What is needed:
Copy every line of the entries that has the string "delete" in it.

=== Section Start ===

(** X7: one stored surgery without a name or without a type (absent, or
    [None]) is enough for the endpoint to fail, whatever else the store
    holds. *)
Theorem get_api_surgeries_incomplete (s s' : Store) (docs : list Doc) (d : Doc) :
  get_documents s (py "surgery") None = (s', Done docs) ->
  d ∈ docs ->
  lacks d (py "name") \/ lacks d (py "type") ->
  get_api_surgeries (Some s) = (Raises ResponseValidationError, Some s')
  /\ status (fst (get_api_surgeries (Some s))) = 500%Z.
Proof.
  intros Hf Hd Hl. unfold get_api_surgeries, list_surgeries. rewrite Hf.
  assert (mapM SurgeryResponse.validate (surgery_dict <$> docs) = None) as Hm.
  { apply mapM_None, Exists_fmap, Exists_exists. exists d. split; [done|].
    by apply validate_lacks. }
  destruct docs as [|d0 docs]; [by apply elem_of_nil in Hd|].
  cbn [fmap list_fmap] in *. by rewrite Hm.
Qed.
End SurgeryList.

Lemma get_api_surgeries_stored_witness :
  @get_api_surgeries strict _ (canned [hernia]) (Some ())
  = (Returns [ {| SurgeryModel.name := py "Hernia repair";
                  SurgeryModel.type := py "general";
                  SurgeryModel.description := None |} ], Some ()).
Proof.
  apply (@get_api_surgeries_stored strict _ (canned [hernia]) () () [hernia]);
    [reflexivity|done|].
  constructor; [|constructor]. by vm_compute.
Defined.

Lemma get_api_surgeries_incomplete_witness :
  @get_api_surgeries strict _ (canned [hernia; nameless]) (Some ())
  = (Raises ResponseValidationError, Some ()).
Proof.
  apply (@get_api_surgeries_incomplete strict _ (canned [hernia; nameless]) () ()
           [hernia; nameless] nameless); [reflexivity|set_solver|].
  left. left. by vm_compute.
Defined.

(** ** What reaches the store *)

Section Writes.
Context `{P : Pydantic} {Store : Type} (G : Gateway Store).

Lemma required_lacks (body : Doc) (key : pystr) :
  lacks body key -> required validate_str body key = None.
Proof. unfold required. intros [H|H]; rewrite H; cbn; [done|apply validate_str_VNone]. Qed.

(** X8: a testimonial without a name or without a text (absent, or
    [None]) is rejected with 422 whatever its other fields and whatever the
    store; the store is not accessed and is left as it was. *)
Theorem post_api_testimonials_required (body : Doc) (db : option Store) :
  lacks body (py "name") \/ lacks body (py "text") ->
  post_api_testimonials body db = (Raises RequestValidationError, db) /\
  status (fst (post_api_testimonials body db)) = 422%Z /\
  accesses (@post_api_testimonials _ _ (traced G) body) db = [].
Proof.
  intros Hl.
  assert (TestimonialModel.validate body = None) as Hv.
  { unfold TestimonialModel.validate. destruct Hl as [Hl|Hl].
    - by rewrite (required_lacks _ _ Hl).
    - rewrite (required_lacks _ _ Hl).
      destruct (required validate_str body (py "name")); cbn; [|done].
      destruct (optional validate_str body (py "procedure")); cbn; [|done].
      destruct (defaulted validate_int 5%Z body (py "rating")); cbn; [|done].
      by case_guard. }
  unfold accesses, post_api_testimonials. rewrite Hv. cbn.
  split; [done|]. split; [done|]. by destruct db.
Qed.

(** X9: whatever the body and the store, all the create endpoint ever
    hands to the store is one validated testimonial, for the collection
    ["testimonial"], with a rating between 1 and 5. *)
Theorem post_api_testimonials_writes (body : Doc) (db : option Store) (a : Access) :
  a ∈ accesses (@post_api_testimonials _ _ (traced G) body) db ->
  exists payload,
    TestimonialModel.validate body = Some payload /\
    a = Insert (py "testimonial") (OfTestimonial payload) /\
    (1 <= TestimonialModel.rating payload <= 5)%Z.
Proof.
  unfold accesses, post_api_testimonials.
  destruct (TestimonialModel.validate body) as [payload|] eqn:Hv.
  - destruct (validate_submitted body payload Hv) as [_ Hr].
    destruct db as [s|]; cbn; [|by intros ?%elem_of_nil].
    destruct (create_document s _ _) as [s' [_id|e]]; cbn.
    all: intros ->%list_elem_of_singleton; by exists payload.
  - destruct db as [s|]; cbn; by intros ?%elem_of_nil.
Qed.
End Writes.

Lemma post_api_testimonials_required_witness :
  @post_api_testimonials strict _ (canned []) (delete (py "text") (review (Some 5%Z))) (Some ())
  = (Raises RequestValidationError, Some ()).
Proof.
  apply (@post_api_testimonials_required strict _ (canned [])
           (delete (py "text") (review (Some 5%Z))) (Some ())).
  right. left. by vm_compute.
Defined.

Lemma post_api_testimonials_writes_witness :
  exists payload,
    @TestimonialModel.validate strict (review (Some 4%Z)) = Some payload /\
    (1 <= TestimonialModel.rating payload <= 5)%Z.
Proof.
  destruct (@post_api_testimonials_writes strict _ (canned []) (review (Some 4%Z)) (Some ())
              (Insert (py "testimonial")
                 (OfTestimonial
                    {| TestimonialModel.name := py "A. B.";
                       TestimonialModel.procedure := None;
                       TestimonialModel.rating := 4;
                       TestimonialModel.text := py "Thank you";
                       TestimonialModel.city := None |})))
    as (payload & Hv & _ & Hr).
  - apply list_elem_of_singleton. by vm_compute.
  - by exists payload.
Defined.

(** ** Status codes *)

Section Statuses.
Context {Store : Type} `{!Gateway Store}.

(** X10: a store that fails is never blamed on the client: whatever one
    of the four handlers that read or write documents raises is an
    [HTTPException] with status 500, never a 4xx. *)
Theorem handler_statuses
    (limit : option Z) (t : TestimonialModel.t) (m : ContactMessageModel.t)
    (db : option Store) (e : Raised) :
  fst (get_testimonials limit db) = Raises e \/
  fst (get_before_after limit db) = Raises e \/
  fst (create_testimonial t db) = Raises e \/
  fst (send_contact m db) = Raises e ->
  (exists detail, e = HTTPException 500 detail) /\
  status (@Raises ContactResult e) = 500%Z.
Proof.
  unfold get_testimonials, get_before_after, create_testimonial, send_contact.
  assert (forall detail, e = HTTPException 500 detail ->
            (exists detail, e = HTTPException 500 detail) /\
            status (@Raises ContactResult e) = 500%Z) as Hok.
  { intros detail ->. split; [by eexists|done]. }
  destruct db as [s|]; cbn [fst].
  - intros [H|[H|[H|H]]].
    + destruct (get_documents s _ _) as [s' [docs|d]]; [done|].
      injection H as <-. by eapply Hok.
    + destruct (get_documents s _ _) as [s' [docs|d]]; [done|].
      injection H as <-. by eapply Hok.
    + destruct (create_document s _ _) as [s' [_id|d]]; [done|].
      injection H as <-. by eapply Hok.
    + destruct (create_document s _ _) as [s' [_id|d]]; [done|].
      injection H as <-. by eapply Hok.
  - intros [H|[H|[H|H]]]; try done. injection H as <-. by eapply Hok.
Qed.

=== Section End ===

Your response:
  @post_api_testimonials strict _ (canned []) (delete (py "text") (review (Some 5%Z))) (Some ())
           (delete (py "text") (review (Some 5%Z))) (Some ())).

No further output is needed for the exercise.